I grew up in a family of lawyers. I worked at law firms through my youth. I researched and drafted things for family members and went to cases. In law school, I worked full time my 2nd two years (took night classes) with one of the pre-eminent catastrophic personal injury lawyers in this country. I was years far ahead of my fellow graduates as far as practical experience. And the first year or two, I still needed help here and there. As I go towards the end of my 2nd year, I was ready where I could be on my own. Years later, it is still helpful to have other people around to bounce ideas off of... and it will always be that way.

I respect solos. It takes a certain degree of confidence and hardiness to do it. But I personally think there should be some rule that solos are not allowed until the 2 year mark.
posted by dios at 4:07 PM on May 21, 2009


I had and will have the benefit of working this summer for a state AGO office.
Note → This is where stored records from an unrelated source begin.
#[export] Hint Resolve only_ret only_bail only_lift only_fmap only_catch only_context only_now_nanos only_now_ms
  only_read only_is_file only_hash_file only_sync only_mkdir : mirror.
#[export] Hint Extern 2 (only _ (_ ≫= _)) => apply only_bind; [|intros ?] : mirror.
#[export] Hint Extern 2 (only _ (create_new _)) => apply only_create_new; [set_solver] : mirror.
#[export] Hint Extern 2 (only _ (create _)) => apply only_create; [set_solver] : mirror.
#[export] Hint Extern 2 (only _ (remove_file _)) => apply only_remove; [set_solver] : mirror.
#[export] Hint Extern 2 (only _ (rename _ _)) => apply only_rename; [set_solver|set_solver] : mirror.
#[export] Hint Extern 2 (only _ (write_all _ _)) => apply only_write; [set_solver] : mirror.

Lemma only_rename_durable ps p q : p ∈ ps -> q ∈ ps -> only ps (rename_durable p q).
Proof.
  intros Hp Hq. apply only_bind; [by apply only_rename|]. intros _. apply only_context, only_io, only_ret.
Qed.
Lemma only_or_remove {A} ps p (c : Mir A) : p ∈ ps -> only ps c -> only ps (or_remove p c).
Proof.
  intros Hp Hc. apply only_bind; [auto with mirror|]. intros r.
  apply only_bind; [|auto with mirror]. destruct r; [auto with mirror|].
  apply only_bind; [apply only_catch; by apply only_remove | auto with mirror].
Qed.
Section Rules.
Context {A B : Type} (D : gmap bytes bytes -> Prop).

Lemma runs_ret (a : A) (Q : A -> gmap bytes bytes -> Prop) : (forall k, D k -> Q a k) -> runs D (mret a) Q.
Proof. intros H m Hi HD. split_and!; [done..|]. intros a' [= <-]. auto. Qed.
Lemma runs_lift (r : result bytes A) Q : (forall a k, r = Ok a -> D k -> Q a k) -> runs D (lift r) Q.
Proof. intros H m Hi HD. split_and!; [done..|]. intros a E. by apply H. Qed.
Lemma runs_bail (e : bytes) (Q : A -> gmap bytes bytes -> Prop) : runs D (bail e) Q.
Proof. intros m Hi HD. by split_and!. Qed.
Lemma runs_bind (c : Mir A) (k : A -> Mir B) Q R :
  runs D c Q -> (forall a, runs (Q a) (k a) R) -> runs D (c ≫= k) R.
Proof.
  intros Hc Hk m Hi HD. rewrite Mir_bind_run. destruct (Hc m Hi HD) as (H1 & H2 & H3).
  destruct (c m) as [[a|e] m1]; cbn in *; [|by split_and!].
  destruct (Hk a m1 H1 (H3 a eq_refl)) as (H4 & H5 & H6). split_and!; [done| |done]. by etrans.
Qed.
(** A fact about the result alone is a hypothesis of what follows. *)
Lemma runs_bind_pure (c : Mir A) (k : A -> Mir B) (phi : A -> Prop) R :
  runs D c (fun a k => phi a /\ D k) -> (forall a, phi a -> runs D (k a) R) -> runs D (c ≫= k) R.
Proof.
  intros Hc Hk. apply (runs_bind c k (fun a k => phi a /\ D k)); [done|]. intros a m Hi [Ha HD]. by apply Hk.
Qed.
Lemma runs_weaken (c : Mir A) (D' : gmap bytes bytes -> Prop) (Q Q' : A -> gmap bytes bytes -> Prop) :
  runs D' c Q' -> (forall k, D k -> D' k) -> (forall a k, Q' a k -> Q a k) -> runs D c Q.
Proof. intros Hc HD HQ m Hi H. destruct (Hc m Hi (HD _ H)) as (? & ? & ?). split_and!; eauto. Qed.
Lemma runs_catch (c : Mir A) Q : runs D c Q -> runs D (catch c) (fun r k => forall a, r = Ok a -> Q a k).
Proof.
  intros Hc m Hi HD. destruct (Hc m Hi HD) as (H1 & H2 & H3). unfold catch. destruct (c m) as [r m1]; cbn in *.
  split_and!; [done..|]. intros r' [= <-]. done.
Qed.
Lemma runs_context (c : Mir A) (e : bytes) Q : runs D c Q -> runs D (context e c) Q.
Proof.
  intros Hc m Hi HD. destruct (Hc m Hi HD) as (H1 & H2 & H3). unfold context. destruct (c m) as [r m1]; cbn in *.
  split_and!; [done..|]. intros a E%map_err_Ok. auto.
Qed.
End Rules.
One of the "benefits" of this opportunity last summer was having lunch with a district court judge and a state supreme court justice. Both stated that a law student should never graduate and throw a shingle out, with the district court judge commenting that in most cases of lawyer malpractice that came before her, the majority were people who had done such a thing. The supreme court justice advised strongly that the best thing an aspiring law student can do upon graduation is to find a mentor. So there's some judicial advice on the subject.
posted by Atreides at 6:26 PM on May 21, 2009


But how can I get up to speed fast enough that I don't give my new clients poor legal services?

Let me add that I am heartened by the fact that you asked the proper question--which isn't "how do I get clients?" but "I have realistic concerns about my ability to serve potential clients."

This tells me that once you get some experience, you will be a fine criminal practitioner or litigator.

I would suggest getting a job with the Federal Government, preferably with an agency that does a lot of Administrative Litigation work. Especially out west, that means the Department of the Interior. They have a ton of that kind of work involving land use, etc. That will give you the real seasoning you'll need. You'll understand what judges are looking for and get more experience than you want, frankly.
posted by Ironmouth at 10:43 AM on May 22, 2009 [1 favorite]


IAAL. I had two criminal defense interships in law school, a year-long defense clinic, and have been a PD for about 18 months, and I would still be extremely nervous about hanging out my own shingle. In fact, the people who have left my office recently after 2-3 years have all gone to work for private defense attorneys as associates, none have hung out their own shingle. I would advise against you doing this 100%.

The only advice beyond that I can give is that you are only as competent as your secretary. Whenever I entertain fantasies about going out on my own, I always scheme about how to get one of the secretaries to come with me. Because otherwise I'd be screwed. But it's only a fantasy because I have a ways to go before I'd actually make the jump.